With the introduction of the Groq LPX chips, Vera-Rubin has 7 different kinds of chips that can all be integrated into racks that comprise the entire system. The keynote highlighted where each of these racks go in the entire pod, which I color-coded as shown below. This pod architecture reveals quite a few interesting details which we will explore in this post.
We will discuss:
How CPU-GPU-LPU ratios are scaling
Understanding disaggregated decoding using LPX
The new frontier of inference speed unlocked by LPX
After the paywall:
What went unnoticed at GTC: Speculative decoding on LPX
Does VLIW really matter after all?
If you are not a paid subscriber, you can purchase just this article using the button below. You can find the whole catalog of articles for purchase at this link.
Counting Compute: CPU-GPU-LPU Ratios
The CPU utilization comes from two places: (1) 2 Vera CPUs per GPU tray, and (2) 8 Vera CPUs per CPU tray. From Jensen at GTC:
We never thought we would be selling CPUs standalone. We are selling a lot of CPUs stand-alone. Already, for sure, [this is] going to be a multi-billion dollar business for us.
Knowing the configurations of the xPU trays and construction of the superpod, let’s calculate how compute scales:
2 Vera CPUs per 1U GPU tray, 18 GPU trays per rack, 16 racks = 576 CPUs.
8 Vera CPUs per stand-alone CPU tray. There are 32 CPU trays per rack, and two stand-alone CPU racks. That gives a total of 8 CPUs/tray × 32 trays per rack × 2 racks = 512 CPUs.
Thus, the total estimated Vera CPUs per super pod is 576 + 512 = 1,088 CPUs. There are 4 Rubin GPUs per 1U compute tray, 18 trays per rack, 16 racks = 1,152 GPUs.
There is a third location where CPUs are needed. For every Groq tray containing 8 LPX chips, there is another CPU host that needs to be accounted for – the host CPU. The picture below shows the LPX rack on the right, with 32 compute trays per server, and ten such racks in the pod. So let’s add these chip counts in:
LPU: 8 LPUs/tray × 32 trays/rack × 10 racks = 2,560 LPUs
CPU: 1 CPU/tray × 32 trays/rack × 10 racks = 320 CPUs

Interestingly, the CPU in the LPX tray is not a Vera CPU because they likely need x86 chips from the GroqNode architecture that used dual socket AMD EPYC CPUs.
All in all, we have the following compute units now: 1,152 GPUs, 1,408 CPUs, 2,560 LPUs. In our earlier discussion below about the rise of CPUs for agentic AI, we predicted that CPUs might exceed GPUs at the rack scale. Additional CPU racks are straightforward to deploy since they only need ethernet connectivity, not the high-bandwidth interconnects required for weight transfer.
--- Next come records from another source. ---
(* ===== verification/Translator.v ===== *)
(** The PS/2 set-2 to HID translator ([src/ps2_hid_translator.c]).

    [translator] is the state the file's code reads and writes: the static
    [key_report] and, through [hog_set_keyboard_input], the HID service.
    [ps2_hid_translator_parse_next_scancode] takes codes from
    [ps2_connector_get_next_code], which blocks while the receive queue is
    empty.  The parser is therefore a computation over the codes still to come:
    it is done, or blocked on an empty input, or it made an out-of-range array
    read (undefined behaviour in C). *)
From Stdlib Require Import ZArith Lia.
From stdpp Require Import base numbers list gmap.
From S2P Require Import Prelude UsbHidKeys PcKeys Gatt Hog.
Open Scope Z_scope.

(** ** Data *)

Definition EXTENDED_CODE : Z := 0xe0.
Definition BREAK_CODE : Z := 0xf0.

Definition pause_break_code : list Z := [0xE1; 0x14; 0x77; 0xE1; 0xF0; 0x14; 0xf0; 0x77].
Definition sys_req_make : list Z := [0xE0; 0x12; 0xE0; 0x7C].
Definition sys_req_break : list Z := [0xE0; 0xF0; 0x7C; 0xE0; 0xF0; 0x12].

Record translator := mk_tr { key_report : hids_report_keyboard; tr_hog : hog }.

Definition tr_initial (h : hog) : translator := mk_tr zero_report h.

(** Assigns [key_report] and passes it to [hog_set_keyboard_input]. *)
Definition set_report (r : hids_report_keyboard) (t : translator) : translator :=
  mk_tr r (hog_set_keyboard_input r (tr_hog t)).

Definition with_modifier (m : Z) (r : hids_report_keyboard) : hids_report_keyboard :=
  mk_report m (reserved r) (keycode r).
Definition with_keycode (i : nat) (k : Z) (r : hids_report_keyboard) : hids_report_keyboard :=
  mk_report (modifier r) (reserved r) (<[i := k]> (keycode r)).

(** ** Report updates *)

(** [for (int i = 0; i < 6; ++i) if (keycode[i] == key) return i; return -1;] *)
Fixpoint pos_loop (fuel : nat) (i : Z) (key : Z) (kc : list Z) : Z :=
  match fuel with
  | O => -1
  | S fuel =>
      if i <? 6 then
        if bool_decide (kc !! Z.to_nat i = Some key) then i
        else pos_loop fuel (i + 1) key kc
      else -1
  end.

Definition pos_at_pressed_keys (key : Z) (r : hids_report_keyboard) : Z :=
  pos_loop 7 0 key (keycode r).

Definition press_mod_key (key : Z) (t : translator) : translator :=
  set_report (with_modifier (u8 (modifier (key_report t) .| key)) (key_report t)) t.

Definition release_mod_key (key : Z) (t : translator) : translator :=
  set_report (with_modifier (u8 (modifier (key_report t) .& Z.lnot key)) (key_report t)) t.

(** [for (int i = 5; i >= 0; --i)]: the free slot the loop stops at. *)
Fixpoint free_slot (fuel : nat) (i : Z) (kc : list Z) : option nat :=
  match fuel with
  | O => None
  | S fuel =>
      if 0 <=? i then
        if bool_decide (kc !! Z.to_nat i = Some 0) then Some (Z.to_nat i)
        else free_slot fuel (i - 1) kc
      else None
  end.

Definition press_key (key : Z) (t : translator) : translator :=
  if key =? KEY_UNKNOWN then t
  else if pos_at_pressed_keys key (key_report t) =? -1 then
    match free_slot 7 5 (keycode (key_report t)) with
    | Some i => set_report (with_keycode i key (key_report t)) t
    | None => set_report (with_keycode 5 key (key_report t)) t
    end
  else t.

Definition release_key (key : Z) (t : translator) : translator :=
  if key =? KEY_UNKNOWN then t
  else
    let pos := pos_at_pressed_keys key (key_report t) in
    if pos =? -1 then t
    else set_report (with_keycode (Z.to_nat pos) 0 (key_report t)) t.

(** [k_msleep(10)] between the two reports is an event of the output. *)
Definition msleep (ms : Z) (t : translator) : translator :=
  mk_tr (key_report t) (emit (Msleep ms) (tr_hog t)).

Definition press_pause_break (t : translator) : translator :=
  release_key KEY_PAUSE (msleep 10 (press_key KEY_PAUSE t)).

Definition ps2_extended_code_to_hid_key (code : Z) : Z :=
  match code with
  | 0x1F => KEY_LEFTMETA
  | 0x11 => KEY_RIGHTALT
  | 0x27 => KEY_RIGHTMETA
  | 0x2F => KEY_PROPS
  | 0x14 => KEY_RIGHTCTRL
  | 0x70 => KEY_INSERT
  | 0x6C => KEY_HOME
  | 0x7D => KEY_PAGEUP
  | 0x71 => KEY_DELETE
  | 0x69 => KEY_END
  | 0x7A => KEY_PAGEDOWN
  | 0x75 => KEY_UP
  | 0x6B => KEY_LEFT
  | 0x72 => KEY_DOWN
  | 0x74 => KEY_RIGHT
  | 0x4A => KEY_KPSLASH
  | 0x5A => KEY_ENTER
  | _ => KEY_UNKNOWN
  end.

(** ** The parser *)

(** The outcome of a run of the parser on the codes available. *)
Inductive outcome (A : Type) :=
  | Done (a : A) (t : translator) (rest : list Z)
  | Blocked (t : translator)
  | Undefined.
Arguments Done {A}.
Arguments Blocked {A}.
Arguments Undefined {A}.

Definition parser (A : Type) : Type := translator -> list Z -> outcome A.

Definition pret {A} (a : A) : parser A := fun t codes => Done a t codes.
Definition pbind {A B} (p : parser A) (f : A -> parser B) : parser B :=
  fun t codes =>
    match p t codes with
    | Done a t' rest => f a t' rest
    | Blocked t' => Blocked t'
    | Undefined => Undefined
    end.

Notation "x <- p ;; q" := (pbind p (fun x => q))
  (at level 100, p at next level, right associativity) : fw_scope.
Notation "'call' f" := (fun t codes => Done tt (f t) codes) (at level 99) : fw_scope.
Open Scope fw_scope.

(** [ps2_connector_get_next_code()] as its caller sees it. *)
Definition next_code : parser Z :=
  fun t codes => match codes with [] => Blocked t | c :: rest => Done c t rest end.

(** [ps2_scan_code_to_usb_hid_key[code]] *)
Definition table_key (code : Z) : parser Z :=
  match scan_code_key code with
  | Some k => pret k
  | None => fun _ _ => Undefined
  end.

(** [for (i = ...; i < sizeof(seq); ++i) { code = get_next_code();
    if (seq[i] != code) return; }]: whether the loop ran to its end. *)
Fixpoint expect (seq : list Z) : parser bool :=
  match seq with
  | [] => pret true
  | s :: seq => code <- next_code ;; if negb (s =? code) then pret false else expect seq
  end.

(** The four codes of modifier keys without a prefix. *)
Definition is_mod_code (code : Z) : bool :=
  (code =? 0x11) || (code =? 0x12) || (code =? 0x14) || (code =? 0x59).

(** [key == KEY_RIGHTALT || key == KEY_RIGHTCTRL || ...] *)
Definition is_ext_mod_key (key : Z) : bool :=
  (key =? KEY_RIGHTALT) || (key =? KEY_RIGHTCTRL) ||
  (key =? KEY_LEFTMETA) || (key =? KEY_RIGHTMETA).

(** The body of [case EXTENDED_CODE]. *)
Definition parse_extended : parser unit :=
  code <- next_code ;;
  if code =? BREAK_CODE then
    code <- next_code ;;
    if code =? nth 2 sys_req_break 0 then
      ok <- expect (drop 3 sys_req_break) ;;
      if (ok : bool) then call (release_key KEY_SYSRQ) else pret tt
    else
      let key := ps2_extended_code_to_hid_key code in
      if is_ext_mod_key key then call (release_mod_key key) else call (release_key key)
  else if code =? nth 1 sys_req_make 0 then
    ok <- expect (drop 2 sys_req_make) ;;
    if (ok : bool) then call (press_key KEY_SYSRQ) else pret tt
  else
    let key := ps2_extended_code_to_hid_key code in
    if is_ext_mod_key key then call (press_mod_key key) else call (press_key key).

(** The body of [case BREAK_CODE]. *)
Definition parse_break : parser unit :=
  code <- next_code ;;
  key <- table_key code ;;
  if is_mod_code code then call (release_mod_key key) else call (release_key key).

(** The body of [case 0xE1]. *)
Definition parse_pause : parser unit :=
  ok <- expect (drop 1 pause_break_code) ;;
  if (ok : bool) then call press_pause_break else pret tt.

Definition ps2_hid_translator_parse_next_scancode : parser unit :=
  code <- next_code ;;
  if is_mod_code code then key <- table_key code ;; call (press_mod_key key)
  else if code =? EXTENDED_CODE then parse_extended
  else if code =? BREAK_CODE then parse_break
  else if code =? 0xE1 then parse_pause
  else key <- table_key code ;; call (press_key key).

(** [ps2_keyboard_thread]: [while (1) { parse_next_scancode(); k_msleep(1); }]
    run until it blocks (its sleep is recorded as an event). *)
Fixpoint worker (fuel : nat) (t : translator) (codes : list Z) : outcome unit :=
  match fuel with
  | O => Done tt t codes
  | S fuel =>
      match ps2_hid_translator_parse_next_scancode t codes with
      | Done _ t' rest => worker fuel (msleep 1 t') rest
      | Blocked t' => Blocked t'
      | Undefined => Undefined
      end
  end.

(** ** Slot lemmas *)

(** The loop of [pos_at_pressed_keys] finds the key if it is in a slot from
    [i] on. *)
Lemma pos_loop_spec (fuel : nat) (i key : Z) (kc : list Z) :
  0 <= i <= 6 -> 6 - i < Z.of_nat fuel ->
  (pos_loop fuel i key kc = -1 /\ forall j, i <= Z.of_nat j < 6 -> kc !! j <> Some key) \/
  (exists p : nat, pos_loop fuel i key kc = Z.of_nat p /\ kc !! p = Some key).
Proof.
  revert i. induction fuel as [|fuel IH]; intros i Hi Hf; [lia|]. cbn [pos_loop].
  destruct (Z.ltb_spec i 6); [|left; split; [done|lia]].
  case_bool_decide as Hk.
  - right. exists (Z.to_nat i). split; [lia|done].
  - destruct (IH (i + 1)) as [[-> Hno]|Hp]; [lia|lia| |by right].
    left. split; [done|]. intros j Hj.
    destruct (decide (Z.of_nat j = i)) as [<-|Hne]; [by rewrite Nat2Z.id in Hk|].
    apply Hno. lia.
Qed.
(** * The update manager's policy dispatcher

    A shallow embedding of [update_manager/update_manager-inl.h]: the four
    function templates [EvaluatePolicy], [OnPolicyReadyToEvaluate],
    [PolicyRequest] and [AsyncPolicyRequest] of [UpdateManager].

    The templates are imperative code over objects owned elsewhere: the
    reference-counted [EvaluationContext], the two [Policy] objects, the
    [State], the delivery callback and the main loop.  The embedding keeps
    that shape.  Evaluation contexts live in a heap and are handled through
    their address, closures made by [base::Bind] are records of the bound
    values, and every call that leaves the dispatcher (a log line, a policy
    method, a callback, a scheduling request) is written to a trace. *)

From stdpp Require Import base option list gmap strings.

Set Default Proof Using "Type".

(** ** Plain data *)

(** [EvalStatus], the result of a policy method. *)
Inductive EvalStatus := kFailed | kSucceeded | kAskMeAgainLater.

#[global] Instance EvalStatus_eq_dec : EqDecision EvalStatus.
Proof. solve_decision. Defined.

(** Severities of the [LOG] lines the templates write. *)
Inductive Severity := INFO | WARNING | ERROR.

#[global] Instance Severity_eq_dec : EqDecision Severity.
Proof. solve_decision. Defined.

(** The address of an [EvaluationContext] object. *)
Abbreviation loc := nat (only parsing).

(** Which of the two policy objects a method is called on: [policy_] or
    [default_policy_]. *)
Inductive PolicyId := Primary | Default.

#[global] Instance PolicyId_eq_dec : EqDecision PolicyId.
Proof. solve_decision. Defined.

(** Why a call did not return. *)
Inductive Fault :=
| DcheckFailed      (* a DCHECK failed in a build that has them on *)
| InvalidPointer.   (* an EvaluationContext* that points to no object *)

(** The line feed of the C++ string literals. *)
Definition LF : string := String (Ascii.ascii_of_nat 10) EmptyString.

Section Dispatcher.

(** The template parameters and the types of the collaborators.  [R] is the
    result type, [Args] the parameter types the policy method declares
    ([Args...] in [EvaluatePolicy], [ExpectedArgs...] in the two request
    templates), [ActualArgs] the types the caller supplies, [Method] the
    pointers to a const member function of [Policy] that takes a context,
    the state, an error slot, a result slot and [Args...], and returns an
    [EvalStatus]. *)
Context {EC State R Args ActualArgs Method Callback Clock TimeDelta : Type}.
A final detail that requires a mention is that the LPX compute tray contains an FPGA (likely Intel/Altera), whose main purpose is to provide the logic operations to expand the memory fabric to DRAM. The LPX supports up to 256 GB DRAM expansion via the FPGA, and up to another 128 GB via the host CPU DRAM. My guess is that the first tier of DRAM uses an FPGA to retain the memory bandwidth as much as possible when data is offloaded to it. Relying on the scheduler on the CPU host is almost always slower. It is not entirely clear if the FPGA also does the orchestration of Groq LPUs.
Disaggregated Decoding Using LPX
In a previous article we published pre-GTC, we discussed the implications of SRAM-based accelerators for decode operations. In the light of more Groq details, we can extend this discussion further.
At GTC, Jensen was specific on the use-case of SRAM accelerators for the feed-forward network operation of the decode process. In September 2025, the GDDR7-based Rubin CPX was announced for disaggregation of prefill, but that narrative has largely been lost with a lot of confusion if LPX has replaced it instead.
But this is comparing apples and oranges: the LPX is bandwidth optimized hardware for decode while the CPX was designed to be more FLOPs-heavy for prefill. The real question is if separate hardware like CPX is required for prefill, or if it can just be handled by the HBM-based Rubin. Now, the decode phase is disaggregated further.

The decode phase involves the calculation of attention, followed by the Feed-Forward Network (FFN). HBM-based Rubin GPUs are the best candidate for autoregressive attention calculation because the tokens are generated one after the other, in sequential fashion. The KV cache grows with input tokens and is best stored on HBM, and as a result, the demand for HBM will continue to stay.
The FFN calculation, on the other hand, is a giant matrix multiplication that lends itself to parallelism. The matrix can be sliced into smaller pieces across many chips (tensor parallelism), computed independently, and reassembled later. MoE models take this further because each expert can live on its own set of chips (model parallelism), so you don’t need one chip to hold everything.
The latter FFN/MoE phase is what the Groq LPX is meant to address. Nvidia has put in a high density of eight chips per LPU tray because each Groq 3 has only 500 MB of SRAM. So 2,560 LPUs in a super pod gives 1.28 TB of SRAM capacity at 150 TB/s memory bandwidth per chip (~384 PB/s at rack scale). That gives plenty of capacity to hold the FFN weights of a large model, which incidentally occupies two-thirds of all weights in a model.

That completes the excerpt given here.